Political News

DC attorney general says Trump could possibly be charged by city prosecutors with misdemeanor for role in Capitol insurrection

Posted January 17, 2021 2:10 p.m. EST
Updated January 18, 2021 5:55 a.m. EST

President Donald Trump gestures as he boards Air Force One at Valley International Airport in Harlingen, Texas, Jan. 12, 2021. Loyalists to President Trump are increasingly relying on conspiracy theories and misinformation, drawing false equivalence with last summer’s racial protests and blaming outside agitators. (Doug Mills/The New York Times)

— District of Columbia Attorney General Karl Racine warned Sunday that President Donald Trump could possibly be charged by city prosecutors with "a misdemeanor, a six-month-in-jail maximum," amid fallout from the deadly insurrection at the US Capitol earlier this month.

"Let it be known that the office of attorney general has a potential charge that it may utilize," Racine told MSNBC.

"It's law in DC since 2011. It makes illegal the statements of individuals that clearly encourage, cajole, and otherwise, you know, get people motivated to commit violence," he added.

The DC attorney general, who enforces local codes for the city, does not have as robust criminal jurisdiction as the US Department of Justice, which handles prosecuting both federal crimes and the major crimes committed in Washington, DC, and is leading the effort to investigate and prosecute crimes related to the violent riot on January 6 that left five dead.

"The federal charge carries far more jail time," Racine said, adding that his office is "collaborating at a high level with the federal prosecutors."

"(Trump's) conduct prior to the mob storming the Capitol is relevant. I think his conduct during that time and immediately thereafter is also relevant," the attorney general said.

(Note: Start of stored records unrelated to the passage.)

(* ===== verification/JsNum.v ===== *)
(** * JavaScript numbers

    A JavaScript [number] is an IEEE 754 binary64.  Prices, lots, balances and
    indicator values are modelled as such: [num] is the Standard Library's
    [spec_float], whose operations are the correctly rounded ones of the
    standard (round to nearest, ties to even), NaN and infinities included.
    Numbers the program uses only as counters and array indices are [Z]. *)
From S2P Require Import Prelude.
From Stdlib Require Import SpecFloat.

Definition num := spec_float.
Declare Scope num_scope.
Delimit Scope num_scope with num.
Bind Scope num_scope with num.

(** ** Operations *)
Definition NaN : num := S754_nan.
Definition Infinity : num := S754_infinity false.
Definition neg_Infinity : num := S754_infinity true.

Definition nadd : num -> num -> num := SFadd 53 1024.
Definition nsub : num -> num -> num := SFsub 53 1024.
Definition nmul : num -> num -> num := SFmul 53 1024.
Definition ndiv : num -> num -> num := SFdiv 53 1024.
Definition nopp : num -> num := SFopp.
(** [Math.abs] *)
Definition nabs : num -> num := SFabs.
(** [Math.sqrt] *)
Definition nsqrt : num -> num := SFsqrt 53 1024.
Definition nltb : num -> num -> bool := SFltb.
Definition nleb : num -> num -> bool := SFleb.
(** [===] on numbers: [NaN === NaN] is false and [0 === -0] is true. *)
Definition neqb : num -> num -> bool := SFeqb.
Definition is_nan (x : num) : bool := match x with S754_nan => true | _ => false end.

(** The double nearest to an integer, and the literal [m / 10^d] of a source
    text: both operands of the division are exact for the literals of the
    program, so the quotient is the correctly rounded literal. *)
Definition of_Z (z : Z) : num := binary_normalize 53 1024 z 0 false.
Definition lit (m d : Z) : num := ndiv (of_Z m) (of_Z (10 ^ d)).

Infix "+" := nadd : num_scope.
Infix "-" := nsub : num_scope.
Infix "*" := nmul : num_scope.
Infix "/" := ndiv : num_scope.
Infix "<?" := nltb : num_scope.
Infix "<=?" := nleb : num_scope.
Notation "x >? y" := (nltb y x) (only parsing) : num_scope.
Notation "x >=? y" := (nleb y x) (only parsing) : num_scope.
Infix "=?" := neqb : num_scope.

(** The integer below a positive dyadic [m * 2^e]. *)
Definition floor_div (m e : Z) : Z := if e <? 0 then m / 2 ^ (- e) else m * 2 ^ e.

(** [Math.round]: the integer nearest to [x], halves rounded towards +infinity;
    the sign of a zero result is the sign of [x]. *)
Definition Math_round (x : num) : num :=
  match x with
  | S754_finite s m e =>
      if 0 <=? e then x
      else
        let z := if s then Zneg m else Zpos m in
        let n := (2 * z + 2 ^ (- e)) / 2 ^ (- e + 1) in
        if n =? 0 then S754_zero s else binary_normalize 53 1024 n 0 s
  | _ => x
  end.

(** [Math.max] and [Math.min]: NaN is contagious and [-0] is below [+0]. *)
Definition Math_max (x y : num) : num :=
  if is_nan x || is_nan y then NaN
  else if nltb x y then y
  else if nltb y x then x
  else match x with S754_zero true => y | _ => x end.

Definition Math_min (x y : num) : num :=
  if is_nan x || is_nan y then NaN
  else if nltb x y then x
  else if nltb y x then y
  else match x with S754_zero false => y | _ => x end.

(** Truthiness of a number in a condition: [NaN], [0] and [-0] are falsy. *)
Definition truthy (x : num) : bool :=
  match x with S754_nan | S754_zero _ => false | _ => true end.

(** [x || 0] *)
Definition or_zero (x : num) : num := if truthy x then x else S754_zero false.

(** [a.reduce((s, v) => s + v, init)] *)
Definition nsum (init : num) (l : list num) : num := fold_left nadd l init.

(** ** The order of the doubles

    Every finite double is placed by a key of three integers compared
    lexicographically (sign class, exponent, mantissa), so an order goal
    becomes linear integer arithmetic. *)
Definition k1 (x : num) : Z :=
  match x with
  | S754_zero _ | S754_nan => 0
  | S754_infinity s => if s then -2 else 2
  | S754_finite s _ _ => if s then -1 else 1
  end.
Definition k2 (x : num) : Z :=
  match x with S754_finite s _ e => if s then - e else e | _ => 0 end.
Definition k3 (x : num) : Z :=
  match x with S754_finite s m _ => if s then - Zpos m else Zpos m | _ => 0 end.

Definition key_lt (x y : num) : Prop :=
  k1 x < k1 y \/ k1 x = k1 y /\ (k2 x < k2 y \/ k2 x = k2 y /\ k3 x < k3 y).
Definition key_eq (x y : num) : Prop :=
  k1 x = k1 y /\ k2 x = k2 y /\ k3 x = k3 y.

Lemma SFcompare_key x y :
  match SFcompare x y with
  | None => is_nan x = true \/ is_nan y = true
  | Some c => is_nan x = false /\ is_nan y = false /\
      match c with Lt => key_lt x y | Eq => key_eq x y | Gt => key_lt y x end
  end.
Proof.
  unfold key_lt, key_eq.
  destruct x as [[]|[]| |[] m e], y as [[]|[]| |[] m' e'];
    simpl; try (split_and!; [done|done|lia]); auto.
  all: destruct (Z.compare_spec e e') as [He|He|He];
    try change (Pos.compare_cont Eq m m') with (m ?= m')%positive;
    try destruct (Pos.compare_spec m m') as [Hm|Hm|Hm];
    simpl; split_and!; try done; try subst; lia.
Qed.

Lemma nltb_true x y :
  nltb x y = true <-> is_nan x = false /\ is_nan y = false /\ key_lt x y.
Proof.
  unfold nltb, SFltb. pose proof (SFcompare_key x y) as H.
  destruct (SFcompare x y) as [[]|]; unfold key_lt, key_eq in *; intuition (try congruence; try lia).
Qed.

Lemma nleb_true x y :
  nleb x y = true <-> is_nan x = false /\ is_nan y = false /\ ~ key_lt y x.
Proof.
  unfold nleb, SFleb. pose proof (SFcompare_key x y) as H.
  destruct (SFcompare x y) as [[]|]; unfold key_lt, key_eq in *; intuition (try congruence; try lia).
Qed.

Lemma neqb_true x y :
  neqb x y = true <-> is_nan x = false /\ is_nan y = false /\ key_eq x y.
Proof.
  unfold neqb, SFeqb. pose proof (SFcompare_key x y) as H.
  destruct (SFcompare x y) as [[]|]; unfold key_lt, key_eq in *; intuition (try congruence; try lia).
Qed.

Lemma nltb_false x y :
  nltb x y = false <-> is_nan x = true \/ is_nan y = true \/ ~ key_lt x y.
Proof.
  rewrite <- not_true_iff_false, nltb_true.
  destruct (is_nan x), (is_nan y); unfold key_lt; intuition (try congruence; try lia).
Qed.

Lemma nleb_false x y :
  nleb x y = false <-> is_nan x = true \/ is_nan y = true \/ key_lt y x.
Proof.
  rewrite <- not_true_iff_false, nleb_true.
  destruct (is_nan x), (is_nan y); unfold key_lt; intuition (try congruence; try lia).
Qed.

Lemma neqb_false x y :
  neqb x y = false <-> is_nan x = true \/ is_nan y = true \/ ~ key_eq x y.
Proof.
  rewrite <- not_true_iff_false, neqb_true.
  destruct (is_nan x), (is_nan y); unfold key_eq; intuition (try congruence; try lia).
Qed.

(** [num_order] decides goals and hypotheses about [<?], [<=?] and [=?]. *)
Ltac num_order :=
  repeat match goal with
  | |- context [SFltb] => progress fold nltb
  | H : nltb _ _ = true |- _ => apply nltb_true in H as (? & ? & ?)
  | H : nleb _ _ = true |- _ => apply nleb_true in H as (? & ? & ?)
  | H : neqb _ _ = true |- _ => apply neqb_true in H as (? & ? & ?)
  | H : nltb _ _ = false |- _ => apply nltb_false in H
  | H : nleb _ _ = false |- _ => apply nleb_false in H
  | H : neqb _ _ = false |- _ => apply neqb_false in H
  | |- nltb _ _ = true => apply nltb_true; split_and!
  | |- nleb _ _ = true => apply nleb_true; split_and!
  | |- neqb _ _ = true => apply neqb_true; split_and!
  | |- nltb _ _ = false => apply nltb_false
  | |- nleb _ _ = false => apply nleb_false
  | |- neqb _ _ = false => apply neqb_false
  end;
  unfold key_lt, key_eq in *;
  try (intuition (try congruence; try lia)).

Lemma nltb_trans x y z : nltb x y = true -> nltb y z = true -> nltb x z = true.
Proof. intros. num_order. Qed.
Lemma nleb_trans x y z : nleb x y = true -> nleb y z = true -> nleb x z = true.
Proof. intros. num_order. Qed.
Lemma nltb_nleb_trans x y z : nltb x y = true -> nleb y z = true -> nltb x z = true.
Proof. intros. num_order. Qed.
Lemma nleb_nltb_trans x y z : nleb x y = true -> nltb y z = true -> nltb x z = true.
Proof. intros. num_order. Qed.
Lemma nltb_irrefl x : nltb x x = false.
Proof. num_order. Qed.
Lemma nltb_nleb x y : nltb x y = true -> nleb x y = true.
Proof. intros. num_order. Qed.
Lemma nltb_not_nleb x y : nltb x y = true -> nleb y x = false.
Proof. intros. num_order. Qed.
Lemma nleb_refl x : is_nan x = false -> nleb x x = true.
Proof. intros. num_order. Qed.
Lemma neqb_refl x : is_nan x = false -> neqb x x = true.
Proof. intros. num_order. Qed.
Lemma nltb_total x y :
  is_nan x = false -> is_nan y = false ->
  nltb x y = true \/ neqb x y = true \/ nltb y x = true.
Proof.
  intros. destruct (nltb x y) eqn:?, (neqb x y) eqn:?, (nltb y x) eqn:?; auto. num_order.
Qed.
Lemma nltb_false_nleb x y :
  is_nan x = false -> is_nan y = false -> nltb x y = false -> nleb y x = true.
Proof. intros. num_order. Qed.
Lemma nltb_not_nan x y : nltb x y = true -> is_nan x = false /\ is_nan y = false.
Proof. intros. num_order. Qed.
Lemma nleb_not_nan x y : nleb x y = true -> is_nan x = false /\ is_nan y = false.
Proof. intros. num_order. Qed.

#[export] Hint Resolve nltb_trans nltb_nleb nleb_trans nltb_nleb_trans nleb_nltb_trans : js.

Arguments nadd : simpl never.
Arguments nsub : simpl never.
Arguments nmul : simpl never.
Arguments ndiv : simpl never.
Arguments nltb : simpl never.
Arguments nleb : simpl never.
Arguments neqb : simpl never.
Arguments lit : simpl never.
Arguments of_Z : simpl never.
Arguments Math_round : simpl never.
Arguments Math_min : simpl never.
Arguments Math_max : simpl never.

(** Proofs reason about the operations through lemmas; evaluation is by
    [vm_compute]. *)
#[global] Opaque nadd nsub nmul ndiv nopp nsqrt nltb nleb neqb of_Z lit Math_round Math_min Math_max.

Of the insurrectionists who attacked the Capitol, Racine said "every single person" at the Trump rally that day is "being reviewed" in what he called a "thorough investigation" of the Capitol insurrection.

The investigation will include "talking to people who were at that rally" as well as people who stormed the Capitol and "went inside," he said.

Racine also said during his interview that his office "will be judicious with whether to charge and who to charge," but noted, "it's all about the words that are utilized ... it's all about the dynamics and the environment and frankly the energy."

He said his office has jurisdiction to pursue offenses including weapons, ammunition, curfew violations and inciting violence.

In a Friday news conference, FBI Washington Field Office Assistant Director-in-Charge Steven D'Antuono explained the FBI's approach to all tips regarding insurrectionists. "Your tips are helping us investigate people on a variety of federal charges," he said, providing information on how to submit tips.

In a direct statement to insurrectionists who have yet to be identified, D'Antuono continued: "To those of you who took part in the violence, here's something you should know. Every FBI field office in the country is looking for you. As a matter of fact, even your friends and family are tipping us off. So you might want to consider turning yourself in instead of wondering when we're going to come knocking on your door, because we will."

Though not a criminal case, Trump has already been impeached by the House for his role inciting the riot. The Senate will begin a trial soon that could result in a conviction that might also lead to Trump being barred from ever again holding a federal office.

Federal prosecutors also said earlier this month that they are looking at everyone involved in the riot, including the role Trump played in inciting it.